In the context of the reform, the main changes should be highlighted. Firstly, the militia was renamed the police. Thus, the authorities, on the one hand, focused on historical continuity (the police as a permanent security body in Russian Empire), and on the other, noted that the police serve in the interests of civil society to protect its rights and freedoms [3, p. 84].

Secondly, the dismissal of officers disloyal to the authorities, corrupt officials, as well as the re-certification allowed to significantly reducing the staff of the internal affairs bodies. Third, the elimination of the principle of dividing the police into federal and municipal.

Fourthly, civil society, along with state institutions, received the right to control the internal affairs bodies. At the same time, the obligation of police officers to inform governors and mayors about the state of law and order in a certain territory was enshrined in law.

Despite the large-scale transformations, the attitude of citizens towards the police didn’t change significantly, since most of the population in the context of the reform noted only a formal superficial renaming of the militia into the police.

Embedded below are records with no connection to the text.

(* ===== verification/Api.v ===== *)
(** * The control-plane API

    internal/api/api.go and dto.go over Metadata.v and Query.v: routing, request
    validation, handlers and responses.  A handler is a function of the metadata
    tables and of what the metadata server answers to each of its calls (an
    outcome and a server time per call; when the list is used up, every further
    call succeeds at the request's own time).  JSON and URL syntax is the standard
    library's: a request carries its decoded body, its path segments and its
    query parameters; a response is a status and a body value. *)

From S2P Require Import Prelude GoStd Rfc3339 Model Metadata MetadataWf Storage Query.

Open Scope Z_scope.

(** ** Payloads (dto.go) *)

Record inputRequest := mkInputRequest {
  ir_StreamKey : string;
  ir_StreamKind : string;
  ir_Interval : string;
  ir_KafkaTopic : string;
  ir_KafkaGroupID : string;
  ir_KafkaCluster : string;
  ir_DesiredStatus : string
}.

Record createGroupRequest := mkCreateGroupRequest {
  cg_Exchange : string;
  cg_MarketType : string;
  cg_Symbol : string;
  cg_BaseAsset : string;
  cg_QuoteAsset : string;
  cg_Weight : Z;
  cg_DesiredStatus : string;
  cg_Inputs : list inputRequest
}.

Inductive api_error :=
| ErrBody (e : string)
| ErrTrailing
| ErrFieldsRequired
| ErrMarketType (v : string)
| ErrDesiredStatus (v : string)
| ErrTopicRequired
| ErrStreamKind (v : string)
| ErrKey (e : streamkey_error)
| ErrKeyMismatch (got want : string)
| ErrIntervalMismatch (interval key : string)
| ErrStreamRequired
| ErrGroupRequired
| ErrRangeRequired
| ErrLimit
| ErrFrom (e : parse_error)
| ErrTo (e : parse_error)
| ErrEmptyRange
| ErrStore (e : meta_error).
(** Lag is the number of records after the committed one, never negative,
    and known exactly when both offsets are; 64-bit arithmetic does not wrap on
    offsets Kafka can report. *)
Theorem lag_counts_unread committed highWM :
  match committed, highWM with
  | Some c, Some h =>
      -1 <= c <= int64_max -> 0 <= h <= int64_max ->
      lagLocked committed highWM = Some (Z.max 0 (h - c - 1)) /\ 0 <= Z.max 0 (h - c - 1) <= int64_max
  | _, _ => lagLocked committed highWM = None
  end.
Proof.
  destruct committed as [c|], highWM as [h|]; try done. intros Hc Hh.
  unfold lagLocked. rewrite wrap64_sub. unfold int64_max in *.
  rewrite wrap64_small by (unfold int64, int64_min, int64_max; lia).
  split; [|lia]. f_equal. destruct (Z.ltb_spec (h - c - 1) 0); lia.
Qed.

Lemma lag_counts_unread_witness : lagLocked (Some 4) (Some 10) = Some 5.
Proof. apply (proj1 (lag_counts_unread (Some 4) (Some 10) ltac:(cbv; split; discriminate) ltac:(cbv; split; discriminate))). Defined.
(* ===== verification/Pipeline.v ===== *)
(** * Pipeline: input workers over the PostgreSQL store

    The consume loop of InputWorker instantiated with the store of Storage and
    the sample JSON layer of Decode: concrete runs, each evaluated. *)

From S2P Require Import Prelude GoStd Model Kafka Decode Sequence OrderBook StorageInterface Storage.
From S2P Require Import InputWorker Consume.

Open Scope Z_scope.

(** ** Building blocks of the runs *)

Definition sample_group : MarketGroup := mkMarketGroup "g" "binance" "spot" "BTCUSDT" "BTC" "USDT" "running" 1 [] 0 0.
Definition trade_input : GroupInput := sample_input "trade" "trade" "".
Definition delta_input : GroupInput := sample_input "orderbook_delta" "orderbook_delta" "".

Definition ok_fault : pg_fault := mkPgFault no_fault Done.
Definition down_fault : pg_fault := mkPgFault (fun _ => Failed) Failed.

(** An answer that suits every call: [f] to a fetch, success to the others. *)
Definition good (f : fetch_answer) : @answer PostgresStorage := @mkAnswer PostgresStorage f ok_fault (true, true) 7.
(** The same with the database down. *)
Definition down (f : fetch_answer) : @answer PostgresStorage := @mkAnswer PostgresStorage f down_fault (false, false) 7.

Definition get (offset : Z) (value : string) : @answer PostgresStorage := good (FMsg (sample_msg offset value)).
Definition yes : @answer PostgresStorage := good FError.
Definition no : @answer PostgresStorage := down FError.

Definition run (input : GroupInput) (size : Z) (flushOnStop : bool) (db : DB)
    (env flush_env : list (@answer PostgresStorage)) : option (@world PostgresStorage) :=
  @consume PostgresStorage sample_decoders sample_group input (mkBatchConfig size 0) true flushOnStop
    (fresh db None None) env flush_env.

(** ** The tables after any number of sessions *)

(** One session of some input worker: any input, configuration, faults, crash
    point and message feed. *)
Inductive session : DB -> DB -> Prop :=
| session_run `{Decoders} group input batch hook flushOnStop rs ru db env flush_env w' :
    consume (S := PostgresStorage) group input batch hook flushOnStop (fresh db rs ru) env flush_env = Some w' ->
    session db (w_db w').

Lemma session_steps db db' : session db db' -> rtc db_step db db'.
Proof.
  intros [? group input batch hook fl rs ru d env fenv w' Hc].
  change d with (w_db (S := PostgresStorage) (fresh d rs ru)).
  eapply (consume_db (S := PostgresStorage) group input batch hook (rtc db_step)); [| |exact Hc].
  - intros f now db0 b _. apply rtc_once. constructor.
  - intros f now db0 r. apply rtc_once. constructor.
Qed.

(** (C8) Crashes and restarts never duplicate a fact: whatever input workers
    ran over the database, however their sessions were interrupted and whatever
    records were delivered again, there is one trade and one delta per Kafka
    coordinate, no delta beyond its durable offset, and stored candles only
    move forward. *)
Theorem sessions_never_duplicate db db' :
  rtc session emptyDB db -> session db db' ->
  NoDup (map trade_coord (db_trades db')) /\ NoDup (map delta_coord (db_deltas db')) /\
  Forall (fun d => od_KafkaOffset d <= durable db' (od_InputID d, od_KafkaPartition d)) (db_deltas db') /\
  klines_forward db db'.
Proof.
  intros Hr Hs. assert (rtc db_step emptyDB db') as Hdb.
  { assert (rtc db_step emptyDB db) as H0; [|etrans; [exact H0|by apply session_steps]].
    clear Hs. induction Hr as [|a b c Hab _ IH]; [done|]. etrans; [by apply session_steps|done]. }
  assert (db_wf db') as [H1 _ _ _ _ H2 H3 _ _ _ _].
  { clear Hr Hs. revert Hdb. generalize db_wf_empty. generalize emptyDB. intros d0 Hd0 Hr.
    induction Hr; [done|]. eauto using db_step_wf. }
  split_and!; [done..|].
  apply session_steps in Hs. clear -Hs. induction Hs as [|a b c Hab _ IH]; [done|].
  etrans; [by apply db_step_forward|done].
Qed.

Definition db_after (o : option (@world PostgresStorage)) : DB :=
  match o with Some w => w_db w | None => emptyDB end.

(** Every run ends. *)
Lemma run_total input size fl db env fenv : exists w, run input size fl db env fenv = Some w.
Proof.
  unfold run.
  destruct (@consume_inv PostgresStorage PostgresStorage_laws sample_decoders sample_group input
    (mkBatchConfig size 0) true fl (@fresh PostgresStorage db None None) env fenv) as (w' & Hc & _).
  { apply inv_fresh. }
  by exists w'.
Qed.

Lemma run_session input size fl db env fenv : session db (db_after (run input size fl db env fenv)).
Proof.
  destruct (run_total input size fl db env fenv) as [w Hw]. rewrite Hw. unfold run in Hw.
  simpl. by eapply (@session_run sample_decoders).
Qed.

(** A worker that dies between the write and the commit, and the next one. *)
Definition interrupted : DB := db_after (run delta_input 1 false emptyDB [get 8 "x"; yes; yes] []).

Definition resumed : DB := db_after (run delta_input 1 false interrupted [get 8 "x"; yes; yes; yes] []).

Lemma sessions_never_duplicate_witness :
  NoDup (map delta_coord (db_deltas resumed)) /\
  map delta_coord (db_deltas interrupted) = [("g:orderbook_delta", 0, 8)].
Proof.
  split; [|vm_compute; reflexivity].
  apply (sessions_never_duplicate interrupted resumed).
  - apply rtc_once. apply run_session.
  - apply run_session.
Defined.

(** ** Runs that apply the guarantees *)

Definition trace_of (o : option (@world PostgresStorage)) : list action :=
  match o with Some w => w_trace w | None => [] end.

(** Two trades in one batch, whose first write fails. *)
Definition retried_env : list (@answer PostgresStorage) := [get 8 "x"; yes; get 9 "x"; no; yes; yes].
Definition retried_run : option (@world PostgresStorage) := run trade_input 2 false emptyDB retried_env [].

Lemma sample_feed_increasing : increasing_feed [sample_msg 8 "x"; sample_msg 9 "x"].
Proof.
  intros l1 m l2 E. destruct l1 as [|a [|b l1]]; simpl in E.
  - constructor.
  - injection E as <- <- <-. repeat constructor.
  - exfalso. injection E as _ _ E. by destruct l1.
Qed.

Lemma commits_cover_only_handled_witness :
  commit_safe (trace_of retried_run) /\ map ms_Offset (commits (trace_of retried_run)) = [9].
Proof.
  split; [|vm_compute; reflexivity]. unfold retried_run, run.
  destruct (@commits_cover_only_handled PostgresStorage PostgresStorage_laws sample_decoders sample_group
    trade_input (mkBatchConfig 2 0) true emptyDB None None false retried_env []) as (w' & E & Hs & _).
  rewrite E. apply Hs.
  assert (fetched (w_trace w') = fetched (trace_of retried_run)) as ->.
  { unfold retried_run, run. by rewrite E. }
  assert (fetched (trace_of retried_run) = [sample_msg 8 "x"; sample_msg 9 "x"]) as ->
    by (vm_compute; reflexivity).
  apply sample_feed_increasing.
Defined.

Lemma written_records_sound_witness :
  Forall (@rec_sound PostgresStorage sample_decoders trade_input (db_after retried_run))
    (written (trace_of retried_run)) /\
  map (fun r => ms_Offset (pr_msg r)) (written (trace_of retried_run)) = [8; 9].
Proof.
  split; [|vm_compute; reflexivity].
  unfold retried_run. destruct (run_total trade_input 2 false emptyDB retried_env []) as [w E].
  rewrite E. unfold run in E. cbn [db_after trace_of].
  exact (@written_records_sound PostgresStorage PostgresStorage_laws sample_decoders sample_group
    trade_input (mkBatchConfig 2 0) true emptyDB None None false retried_env [] w E).
Defined.

(** Three records, one of them poison, no failure, stopped with a batch open. *)
Definition calm_env : list (@answer PostgresStorage) :=
  [get 7 ""; yes; yes; yes; get 8 "x"; get 9 "x"].
Definition calm_run : option (@world PostgresStorage) := run trade_input 5 true emptyDB calm_env [yes; yes].

Lemma calm_run_handles_everything_witness :
  dropped (trace_of calm_run) = [] /\
  map ms_Offset (commits (trace_of calm_run)) = [7; 9] /\
  map tr_KafkaOffset (db_trades (db_after calm_run)) = [8].
Proof.
  split; [|split; vm_compute; reflexivity].
  unfold calm_run. destruct (run_total trade_input 5 true emptyDB calm_env [yes; yes]) as [w E].
  rewrite E. cbn [trace_of].
  apply (@calm_run_handles_everything PostgresStorage PostgresStorage_laws sample_decoders sample_group
    trade_input (mkBatchConfig 5 0) true emptyDB None None calm_env [yes; yes] w).
  - repeat constructor.
  - repeat constructor.
  - simpl. lia.
  - unfold run in E. exact E.
  - assert (fetched (w_trace w) = [sample_msg 7 ""; sample_msg 8 "x"; sample_msg 9 "x"]) as ->.
    { assert (fetched (trace_of calm_run) = [sample_msg 7 ""; sample_msg 8 "x"; sample_msg 9 "x"]) as Hf
        by (vm_compute; reflexivity).
      unfold calm_run in Hf. by rewrite E in Hf. }
    split; [|repeat constructor; simpl; lia].
    intros l1 m l2 Eq. destruct l1 as [|a [|b [|c l1]]]; simpl in Eq.
    + constructor.
    + injection Eq as <- <- <-. repeat constructor.
    + injection Eq as <- <- <- <-. repeat constructor.
    + exfalso. injection Eq as _ _ _ Eq. by destruct l1.
Defined.

(** Offsets 5 and 6 are batched, then 5 is delivered again. *)
Definition sample_record (offset : Z) : pendingRecord :=
  mkPendingRecord (sample_msg offset "x") 5
    (Some (toTrade sample_trade trade_input (sample_msg offset "x") "buy")) None None.

Lemma redelivery_blocks_batch_witness :
  let records := [sample_record 5; sample_record 6; sample_record 5] in
  let w := @fresh PostgresStorage emptyDB None None in
  exists w', @write_loop PostgresStorage (batch_of trade_input (w_iw w) records (sample_record 5)) records w
               [yes; yes; yes; yes] = (false, w', []) /\ w_db w' = emptyDB.
Proof.
  intros records w.
  destruct (@redelivery_blocks_batch PostgresStorage PostgresStorage_laws trade_input (w_iw w) records
    (sample_record 5) (sample_record 6)
    (toTrade sample_trade trade_input (sample_msg 6 "x") "buy") w [yes; yes; yes; yes])
    as (w' & H1 & H2 & _); [reflexivity|by right; left|reflexivity|reflexivity|].
  exists w'. split; [exact H1|exact H2].
Defined.

(** A record whose poison write fails is lost: although the code means to
    keep its offset uncommitted, the loop goes on and the commit of a later
    record covers it, so it is in no table, and when it is delivered again it is
    skipped as already durable. *)
Theorem failed_poison_write_loses_record :
  let first := run trade_input 1 true emptyDB [get 8 ""; yes; no; get 9 "x"; yes; yes] [] in
  let again := run trade_input 1 true (db_after first) [get 8 "x"; yes; yes; yes] [] in
  map ms_Offset (dropped (trace_of first)) = [8] /\
  map ms_Offset (commits (trace_of first)) = [9] /\
  map ms_Offset (commits (trace_of again)) = [8] /\
  map tr_KafkaOffset (db_trades (db_after again)) = [9] /\ db_poison (db_after again) = [].
Proof. vm_compute. repeat split. Qed.

(** Sessions of a delta input that start at a position of the order book. *)
Definition run_from (seq lastUpdate : option Z) (db : DB) (env : list (@answer PostgresStorage)) : option (@world PostgresStorage) :=
  @consume PostgresStorage sample_decoders sample_group delta_input (mkBatchConfig 1 0) true false (fresh db seq lastUpdate) env [].

Definition row_at_7 : DB :=
  set_progress {[("g:orderbook_delta", 0) := mkStreamWriteProgress "g:orderbook_delta" 0 7 "" None None 7]} emptyDB.

(** A delta that was not stored yet, and that the order book is past, because a
    snapshot came while the input was paused, is committed without a row. *)
Theorem book_start_skips_deltas :
  let env := [get 8 "x"; yes; yes; yes] in
  map od_KafkaOffset (db_deltas (db_after (run_from None None row_at_7 env))) = [8] /\
  map ms_Offset (commits (trace_of (run_from (Some 100) (Some 100) row_at_7 env))) = [8] /\
  db_deltas (db_after (run_from (Some 100) (Some 100) row_at_7 env)) = [].
Proof. vm_compute. repeat split. Qed.

(** After a redelivered batch the worker's own durable offset is behind the one of
    the store: a record that is already there is decoded and put in a batch again,
    where the store leaves it out. *)
Theorem durable_goes_back :
  let first := run trade_input 2 false emptyDB [get 8 "x"; yes; get 9 "x"; yes] [] in
  let again := run trade_input 1 false (db_after first) [get 8 "x"; yes; yes; yes; get 9 "x"; yes; yes] [] in
  let halfway := run trade_input 1 false (db_after first) [get 8 "x"; yes; yes; yes] [] in
  durable (db_after first) ("g:trade", 0) = 9 /\
  option_map (fun w => durable_at 0 (w_iw w)) halfway = Some 8 /\
  map (fun r => (ms_Offset (pr_msg r), bool_decide (pr_trade r = None))) (written (trace_of again)) = [(8, true); (9, false)] /\
  db_trades (db_after again) = db_trades (db_after first).
Proof. vm_compute. repeat split. Qed.
(* ===== verification/EndToEnd.v ===== *)
(** * EndToEnd: from the topic to the tables

    The input worker of InputWorker over the store of Storage, session after
    session.  A topic partition is a log of records; a session reads it in order
    from the position its consumer group committed, or from an earlier one; then
    it may crash at any call.  What is proved is about the tables that are left
    when any number of sessions is over: no trade and no candle the log holds is
    missing, no delta but a superseded one, and with the JSON layer of Payload,
    nothing a producer wrote.  Stored facts are those of Facts, the log and its
    cursors those of Topic. *)

From S2P Require Import Prelude GoStd Model Kafka Json Sequence Decode Payload StorageInterface Storage InputWorker Facts Consume Topic Pipeline.

Open Scope Z_scope.

(** ** One session loses nothing *)

Section session.
Context `{Decoders}.
Variables (group : MarketGroup) (input : GroupInput) (batch : BatchConfig) (hook : bool).
Variables (log : topic) (start : Z -> Z) (reset : Z -> Prop).
Hypothesis log_ok : topic_ok log.

(** The record needs no more work: its fact is in the tables, or is a delta that
    is superseded.  A record without a fact is poison. *)
Record stored (db : DB) (m : Message) : Prop := {
  sd_trade : gi_StreamKind input = StreamKindTrade -> forall t, buildTrade input m = Ok t -> trade_stored db t;
  sd_kline : gi_StreamKind input = StreamKindKline -> forall k, buildKline input m = Ok k -> kline_stored db k;
  sd_delta : gi_StreamKind input = StreamKindOrderBookDelta -> forall d, buildOrderBookDelta input m = Ok d ->
    delta_stored db (with_payload d (ms_Value m)) \/ superseded input log reset m d
}.

(** The fact of the record is the one prepared for it. *)
Record carries (m : Message) (r : pendingRecord) : Prop := {
  ca_trade : gi_StreamKind input = StreamKindTrade -> forall t, buildTrade input m = Ok t -> pr_trade r = Some t;
  ca_kline : gi_StreamKind input = StreamKindKline -> forall k, buildKline input m = Ok k -> pr_kline r = Some k;
  ca_delta : gi_StreamKind input = StreamKindOrderBookDelta -> forall d, buildOrderBookDelta input m = Ok d ->
    pr_delta r = Some (with_payload d (ms_Value m)) \/ superseded input log reset m d
}.

(** The record is in the open batch, above the durable offset. *)
Definition carried (pending : list pendingRecord) (db : DB) (m : Message) : Prop :=
  durable db (inputID input, ms_Partition m) < ms_Offset m /\ exists r, r ∈ pending /\ pr_msg r = m /\ carries m r.

(** The trade is the decoding of the record at its coordinates. *)
Definition from_log (t : Trade) : Prop :=
  exists m, log (tr_KafkaPartition t) (tr_KafkaOffset t) = Some m /\ buildTrade input m = Ok t.

Definition rows_from_log (db : DB) : Prop :=
  forall x, x ∈ db_trades db -> tr_InputID x = inputID input ->
    exists t now id, from_log t /\ x = trade_row now id t.

(** The cursors of the progress rows come from deltas up to their durable offset. *)
Definition rows_known (db : DB) : Prop :=
  forall p row, db_progress db !! (inputID input, p) = Some row ->
    known input log reset (fun o => o <= wp_DurableOffset row) p (row_cursor row).

(** What holds of the tables between two calls: every record at or below a durable
    offset, and every one before the start position, is stored. *)
Record store_ok (db : DB) : Prop := {
  so_log p o m : log p o = Some m -> o <= durable db (inputID input, p) \/ o < start p -> stored db m;
  so_rows : rows_from_log db;
  so_cursors : rows_known db
}.

(** How far the cursor of a worker may have gone: to the durable offset, or to the
    open batch. *)
Definition reach (pending : list pendingRecord) (db : DB) (p o : Z) : Prop :=
  o <= durable db (inputID input, p) \/ exists r, r ∈ pending /\ ms_Partition (pr_msg r) = p /\ o <= ms_Offset (pr_msg r).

Another internal political challenge for Russia was the mass protests in 2011-2012. The significance of the protests was to threaten the legitimacy of the political system, in contrast to other challenges associated with the activities of specific institutions.

In contrast to the rallies and protests of the 1990s and early 2000s, the mass protests of 2011 and 2012 were of a political rather than economic nature, despite the rise in unemployment and a decrease in the population's income as a result of the global financial crisis. The reasons for the dissatisfaction of citizens were associated with both the lack of feedback between civil society and the authorities, and the low quality of public administration. Мass protests aren’t a consequence of the results of elections to the State Duma of the Russian Federation, but the result of the accumulation of dissatisfaction with the actions of the authorities [4, p. 23]. Accordingly, representatives of the middle class, and not the working class, as in the 1990s, formed the social basis of the mass protest.

The government's response to this challenge was the modernization of the political system, in the context of which two main directions can be distinguished: the liberalization of electoral legislation and the decentralization of government.

Thus, it has simplified the procedure for registration of political parties, changed the principle of forming the State Duma – the mixed system replaced the proportional one, the entry barrier for political parties to the lower house of parliament was reduced from 7% to 5%, and direct elections of governors were returned [5, p. 45].

A simplification of the registration procedure for parties led to an increase in the number of parties. As a result of the increase in the number of parties, the systemic opposition, especially the left ideological spectrum, has lost part of its electorate. The return of direct elections of governors implied coordination of the candidates proposed by the parties with the president. Accordingly, a contradictory nature of the reforms didn’t contribute to the strengthening of the democratic principles of the Russian political system.

Thus, the stage of political institutionalization in 2008-2012 can be characterized as a comprehensive modernization. Features of political institutionalization were due to both internal and external political and economic challenges. At the same time, first of all the authorities has responded to external challenges that threaten the integrity and security of the country, and only then to internal ones. It is also worth noting the reactivity of power (stimulus-response) in relation to both types of challenges.